L'Elfide parlait clairement d'une douce voix cristalline, sans gène ou fioritures, il maîtrisait, contrairement à Enaf, sa langue.

— Il m'a aussi chargé de vous dire que votre ami était réveillé.

— Mon ami ? Jack ?

— Oui je crois que c'est le nom qu'il a employé.

Lucie voulut sortir du lit, mais l'Elfide s'y opposa.

— Vous devez d'abord manger. Le maître a été catégorique !

— Et vous faites toujours ce que vous dit le maître bien sûr...

— Oui toujours.

L'Elfide fixait Lucie avec suspicion et méfiance. Dès qu'elle la regardait, elle ne pouvait s'empêcher de plisser les yeux et retrousser son petit nez pointu.

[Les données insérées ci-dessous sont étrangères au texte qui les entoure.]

(* ===== verification/Csr.v ===== *)
(** * kernel/riscv.h: the registers of a hart

    The control and general registers, the privilege mode and the program counter,
    with the functions of riscv.h that read and write them. *)

From stdpp Require Import base gmap list numbers functions strings.
From S2P Require Import Prelude.

Open Scope Z_scope.

(** ** Registers *)

(** The general registers, without the one that is always 0. *)
Inductive xreg :=
  | Ra | Sp | Gp | Tp
  | T0 | T1 | T2 | T3 | T4 | T5 | T6
  | S0 | S1 | S2 | S3 | S4 | S5 | S6 | S7 | S8 | S9 | S10 | S11
  | A0 | A1 | A2 | A3 | A4 | A5 | A6 | A7.

#[export] Instance xreg_eq_dec : EqDecision xreg.
Proof. solve_decision. Defined.

Inductive reg :=
  | Mhartid | Mstatus | Mepc | Sstatus | Sip | Sie | Mie | Sepc | Medeleg | Mideleg | Stvec | Stimecmp | Menvcfg
  | Pmpcfg0 | Pmpaddr0 | Satp | Scause | Stval | Mcounteren | Time | Sscratch
  | X (r : xreg).

#[export] Instance reg_eq_dec : EqDecision reg.
Proof. solve_decision. Defined.

Inductive mode := MMode | SMode | UMode.

(** The registers, the privilege mode and the program counter. *)
Record hart := Hart { h_reg : reg -> Z; h_mode : mode; h_pc : Z }.

Local Abbreviation H := (M hart).

Definition csrr (r : reg) : H Z := gets (fun h => h_reg h r).
Definition csrw (r : reg) (x : Z) : H unit := modify (fun h => Hart (<[r := u64 x]> (h_reg h)) (h_mode h) (h_pc h)).

Definition r_mhartid : H Z := csrr Mhartid.
Definition r_mstatus : H Z := csrr Mstatus.
Definition w_mstatus : Z -> H unit := csrw Mstatus.
Definition w_mepc : Z -> H unit := csrw Mepc.
Definition r_sstatus : H Z := csrr Sstatus.
Definition w_sstatus : Z -> H unit := csrw Sstatus.
Definition r_sip : H Z := csrr Sip.
Definition w_sip : Z -> H unit := csrw Sip.
Definition r_sie : H Z := csrr Sie.
Definition w_sie : Z -> H unit := csrw Sie.
Definition r_mie : H Z := csrr Mie.
Definition w_mie : Z -> H unit := csrw Mie.
Definition w_sepc : Z -> H unit := csrw Sepc.
Definition r_sepc : H Z := csrr Sepc.
Definition r_medeleg : H Z := csrr Medeleg.
Definition w_medeleg : Z -> H unit := csrw Medeleg.
Definition r_mideleg : H Z := csrr Mideleg.
Definition w_mideleg : Z -> H unit := csrw Mideleg.
Definition w_stvec : Z -> H unit := csrw Stvec.
Definition r_stvec : H Z := csrr Stvec.
Definition r_stimecmp : H Z := csrr Stimecmp.
Definition w_stimecmp : Z -> H unit := csrw Stimecmp.
Definition r_menvcfg : H Z := csrr Menvcfg.
Definition w_menvcfg : Z -> H unit := csrw Menvcfg.
Definition w_pmpcfg0 : Z -> H unit := csrw Pmpcfg0.
Definition w_pmpaddr0 : Z -> H unit := csrw Pmpaddr0.
Definition w_satp : Z -> H unit := csrw Satp.
Definition r_satp : H Z := csrr Satp.
Definition r_scause : H Z := csrr Scause.
Definition r_stval : H Z := csrr Stval.
Definition w_mcounteren : Z -> H unit := csrw Mcounteren.
Definition r_mcounteren : H Z := csrr Mcounteren.
Definition r_time : H Z := csrr Time.
Definition r_sp : H Z := csrr (X Sp).
Definition r_fp : H Z := csrr (X S0).
Definition r_tp : H Z := csrr (X Tp).
Definition w_tp : Z -> H unit := csrw (X Tp).
Definition r_ra : H Z := csrr (X Ra).

Definition MSTATUS_MPP_MASK : Z := Z.shiftl 3 11.
Definition MSTATUS_MPP_M : Z := Z.shiftl 3 11.
Definition MSTATUS_MPP_S : Z := Z.shiftl 1 11.
Definition SIE_SEIE : Z := Z.shiftl 1 9.
Definition SIE_STIE : Z := Z.shiftl 1 5.
Definition SIE_SSIE : Z := Z.shiftl 1 1.
Definition MIE_STIE : Z := Z.shiftl 1 5.

(** The instruction [mret]: to [mepc], in the mode that the field MPP of
    [mstatus] holds.  The interrupt-enable bits that it moves do not matter here. *)
Definition mret_ : H unit := modify (fun h =>
  let mpp := Z.land (Z.shiftr (h_reg h Mstatus) 11) 3 in
  Hart (h_reg h) (if mpp =? 3 then MMode else if mpp =? 1 then SMode else UMode) (h_reg h Mepc)).
(** [walk] with allocation: the entry of [va], in a grown tree, unless the
    pages ran out. *)
Lemma walk_alloc s root T F va :
  vm_inv s root T F -> 0 <= va < MAXVA ->
  exists r s' T' F', walk root va true s = Ok r s' /\ grown root s T F s' T' F' /\
    (forall q, is_Some (T' !! q) -> is_Some (T !! q) \/ on_path va q) /\
    (forall v, leaf T' (mem_of s') v = leaf T (mem_of s) v) /\
    (r = 0 /\ F' = ∅ \/ exists t, T' !! path va = Some t /\ r = pte_at t (PX 0 va) /\ r <> 0).
Proof.
  intros Hv Hva. unfold walk. zdecide.
  destruct (walk_step s root T F [] root 1 va Hv (pt_root _ _ _ (vm_pt _ _ _ _ Hv)) ltac:(cbn; lia) ltac:(lia)
      (fun _ => PX_low va Hva))
    as [(s' & -> & HF & Hg & Hm)|(b & s1 & T1 & F1 & -> & Hg1 & Hb & Hl1 & Hq1)].
  { exists 0, s', T, F. rewrite Hm. split; [done|]. auto 6. }
  pose proof (grown_inv _ _ _ _ _ _ _ Hg1) as Hv1.
  destruct (walk_step s1 root T1 F1 [PX 2 va] b 0 va Hv1 Hb ltac:(cbn; lia) ltac:(lia) ltac:(done))
    as [(s' & -> & HF & Hg & Hm)|(c & s2 & T2 & F2 & -> & Hg2 & Hc & Hl2 & Hq2)].
  { exists 0, s', T1, F1. rewrite Hm. split; [done|]. split; [now apply (grown_trans _ _ _ _ s1 T1 F1)|].
    split; [|auto]. intros q [H| ->]%Hq1; [auto|right; now left]. }
  exists (pte_at c (PX 0 va)), s2, T2, F2. split; [reflexivity|].
  split; [now apply (grown_trans _ _ _ _ s1 T1 F1)|].
  split; [intros q [[H| ->]%Hq1| ->]%Hq2; [auto|right; now left|right; now right]|].
  split; [intros v; now rewrite Hl2|]. right. exists c. split; [exact Hc|]. split; [done|].
  pose proof (vpage_pos c (pt_page _ _ _ (vm_pt _ _ _ _ (grown_inv _ _ _ _ _ _ _ Hg2)) _ _ Hc)).
  pose proof (pte_in_page c (PX 0 va) (PX_range 0 va ltac:(lia))). lia.
Qed.

(** ** Level-0 entries *)

Lemma leaf_store T m root va v x :
  pt_inv m root T -> is_Some (T !! path va) -> 0 <= va < MAXVA -> 0 <= v < MAXVA ->
  leaf T (store64 m (slot T va) x) v = if same_page va v then u64 x else leaf T m v.
Proof.
  intros Hi [t Ht] Hva Hv. unfold leaf, slot. rewrite Ht.
  destruct (same_page va v) eqn:E; unfold same_page in E; zbool.
  - assert (path v = path va /\ PX 0 v = PX 0 va) as [-> ->].
    { unfold path. now destruct (PX_same_page va v Hva Hv E) as (-> & -> & ->). }
    now rewrite Ht, load64_store64_eq.
  - destruct (T !! path v) as [c|] eqn:Ec; [|done]. apply load64_store64_ne.
    apply pte_apart; eauto using pt_page; try (apply PX_range; lia).
    intros [= -> E0]. assert (path va = path v) as [= E2 E1] by (eapply pt_inj; eauto).
    apply E. symmetry. now apply PX_inj.
Qed.

(** A store to a level-0 entry keeps the tree and the allocator. *)
Lemma put_leaf s root T F va x :
  vm_inv s root T F -> is_Some (T !! path va) -> 0 <= va < MAXVA ->
  grown root s T F (set_mem (store64 (mem_of s) (slot T va) x) s) T F /\
  forall v, 0 <= v < MAXVA ->
    leaf T (store64 (mem_of s) (slot T va) x) v =
    if same_page va v then u64 x else leaf T (mem_of s) v.
Proof.
  intros Hv [t Ht] Hva. pose proof Hv as [Ha Hp Hd].
  split; [|intros v Hv'; eapply leaf_store; eauto].
  unfold slot. rewrite Ht. pose proof (PX_range 0 va ltac:(lia)) as H0.
  pose proof (pt_page _ _ _ Hp _ _ Ht) as Hvt.
  split; try done; try naive_solver.
  - split; [|rewrite mem_set_mem; eapply pt_inv_store; eauto|exact Hd].
    apply pa_set_mem; [exact Ha|]. intros q Hq.
    apply page_store_out; [exact Hvt|exact (pa_free_valid _ _ _ Ha Hq)| |exact H0].
    intros ->. exact (Hd _ _ Ht Hq).
  - intros y HF HT. pose proof (pte_in_page t (PX 0 va) H0). pose proof (HT _ t Ht). rewrite mem_set_mem. apply rd_store64_out. lia.
Qed.

(** ** Mapping a range *)

(** The entry for [pa] with permissions [perm] that [mappages] writes. *)
Definition perm_pte (pa perm : Z) : Z := Z.lor (PA2PTE pa) (Z.lor perm PTE_V).

Lemma flags_lor f g : pte_flags_ok f -> pte_flags_ok g -> pte_flags_ok (Z.lor f g).
Proof.
  unfold pte_flags_ok. intros Hf Hg. split; [apply Z.lor_nonneg; lia|].
  rewrite <- (Z.mod_small f 1024), <- (Z.mod_small g 1024) by lia.
  change 1024 with (2^10) at 1 2. rewrite <- !Z.land_ones, <- Z.land_lor_distr_l, Z.land_ones by lia.
  now apply Z.mod_pos_bound.
Qed.

Lemma perm_pte_range pa perm : pte_page pa -> pte_flags_ok perm -> is_u64 (perm_pte pa perm).
Proof. intros. apply pte_range; auto using flags_lor, flags_V. Qed.

(** The entries of [va, va + n pages) point to [pa, pa + n pages). *)
Definition mapped (va n pa perm v old : Z) : Z :=
  if (va <=? v) && (v <? va + n * PGSIZE)
  then perm_pte (pa + (v / PGSIZE - va / PGSIZE) * PGSIZE) perm else old.

Lemma mapped_0 va pa perm v old : mapped va 0 pa perm v old = old.
Proof. unfold mapped. case_goal; zbool; [lia|done]. Qed.

Lemma mapped_step va n pa perm v old :
  va mod PGSIZE = 0 -> 0 <= n ->
  mapped (va + PGSIZE) n (pa + PGSIZE) perm v
    (if same_page va v then perm_pte pa perm else old) = mapped va (n + 1) pa perm v old.
Proof.
  intros Ha Hn. unfold mapped, same_page, PGSIZE in *.
  repeat case_goal; zbool; try (exfalso; dlia); try done; f_equal; dlia.
Qed.

Lemma MAXVA_eq : MAXVA = 2^26 * PGSIZE.
Proof. done. Qed.
(* ===== verification/UserCopy.v ===== *)
(** * kernel/vm.c: copyout, copyin, copyinstr

    The copies between the kernel and a user address space, stated on the
    bytes [umem] of the space.  A copy stops with -1 at the first page the
    user cannot access and returns 0 when all bytes are copied. *)

From stdpp Require Import base gmap list numbers strings.
From S2P Require Import Prelude Mem StringC Riscv Kalloc Vm PageTable UserMem.

Open Scope Z_scope.

(** The entry of virtual page [n] is present and has flag [b]. *)
Definition uflag (U : umap) (n b : Z) : bool :=
  match U !! n with
  | Some (_, fl) => truthy (Z.land (Z.lor fl PTE_V) b)
  | None => false
  end.

(** What [copyout] and [copyin] ask of a page. *)
Definition can_write (U : umap) (n : Z) : bool := uflag U n PTE_U && uflag U n PTE_W.
Definition can_read (U : umap) (n : Z) : bool := uflag U n PTE_U.

(** The physical address of user address [va]. *)
Definition upa (U : umap) (va : Z) : Z :=
  match U !! (va / PGSIZE) with
  | Some (pa, _) => pa + va mod PGSIZE
  | None => 0
  end.

(** The [len] bytes from [a] are in none of the user's pages. *)
Definition outside (U : umap) (a len : Z) : Prop :=
  forall n pa fl, U !! n = Some (pa, fl) -> a + len <= pa \/ pa + PGSIZE <= a.

(** How many bytes of a copy from [va] are in its first page. *)
Definition chunk (va len : Z) : Z :=
  if len <? PGSIZE - va mod PGSIZE then len else PGSIZE - va mod PGSIZE.

Lemma chunk_spec va len :
  0 < len -> 0 < chunk va len <= len /\ va mod PGSIZE + chunk va len <= PGSIZE /\
  (chunk va len = len \/ va + chunk va len = (va / PGSIZE + 1) * PGSIZE).
Proof. intros. unfold chunk. case_goal; zbool; unfold PGSIZE in *; dlia. Qed.

Section usercopy.
Context {St : Type} `{PA : PageAllocator St} `{PS : !PageAllocatorSpec St}.

#[local] Abbreviation vpage := (valid_page (S := St)).

(** The entry of a user address as the copies read it. *)
Lemma user_entry s root T F U va :
  uspace s root T F U -> 0 <= va < TRAPFRAME ->
  match U !! (va / PGSIZE) with
  | Some (pa, fl) => slot T va <> 0 /\ load64 (mem_of s) (slot T va) = perm_pte pa fl
  | None => slot T va = 0 \/ slot T va <> 0 /\ Z.land (load64 (mem_of s) (slot T va)) PTE_V = 0
  end.
Proof.
  intros Hu Hva. pose proof (us_entry _ _ _ _ _ Hu va Hva) as He.
  destruct (slot_leaf _ _ _ va (vm_pt _ _ _ _ (us_vm _ _ _ _ _ Hu))) as [[Hs Hl]|[Hs Hl]];
    destruct (U !! (va / PGSIZE)) as [[pa fl]|] eqn:E; rewrite ?Hl; auto.
  - exfalso. destruct (us_flags _ _ _ _ _ Hu _ _ _ E) as [Hf _].
    destruct (us_page _ _ _ _ _ Hu _ _ _ E) as (Hp%vpage_pte & _).
    pose proof (perm_pte_valid pa fl Hp Hf) as Hv. rewrite <- He, Hl in Hv. done.
  - right. split; [done|]. unfold truthy in He. now zbool.
Qed.

Lemma user_flag s root T F U n pa fl b :
  uspace s root T F U -> U !! n = Some (pa, fl) -> 0 <= b < 1024 ->
  Z.land (perm_pte pa fl) b = Z.land (Z.lor fl PTE_V) b.
Proof.
  intros Hu Hn Hb. apply perm_pte_flags; [|apply (us_flags _ _ _ _ _ Hu _ _ _ Hn)|done].
  now apply (us_page _ _ _ _ _ Hu) in Hn as (?%vpage_pte & _).
Qed.

Lemma user_pte s root T F U n pa fl :
  uspace s root T F U -> U !! n = Some (pa, fl) ->
  PTE2PA (perm_pte pa fl) = pa /\ (Z.land (perm_pte pa fl) PTE_V =? 0) = false.
Proof.
  intros Hu Hn. destruct (us_flags _ _ _ _ _ Hu _ _ _ Hn) as [Hf _].
  destruct (us_page _ _ _ _ _ Hu _ _ _ Hn) as (Hp%vpage_pte & _).
  split; [now apply perm_pte_pa|]. pose proof (perm_pte_valid pa fl Hp Hf) as Hv.
  unfold truthy in Hv. now zbool; apply Z.eqb_neq.
Qed.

— Vous n'avez pas l'air d'apprécier ma présence.

Lucie buvait son café tout en faisant la constatation.

— Je n'ai pas à juger.

— Mais cela se voit bien.

L'Elfide grogna avant de concéder.

— Le maître est trop bon avec vous. Maintenant, manger !

Sans attendre de réponse, l'Elfide quitta la place en claquant la porte derrière elle. Lucie ne se laissa pas déconcerter pour autant, si on ne l'aimait pas, tant pis, ce n'était pas son problème. Elle dévora rapidement le contenu du plateau, elle avait faim, mais son envie de retrouver Jack était encore plus forte. Quand elle arriva dans le salon, elle ne vit personne. Elle ne savait pas où se trouvait l'infirmerie ni où elle était autorisée à circuler.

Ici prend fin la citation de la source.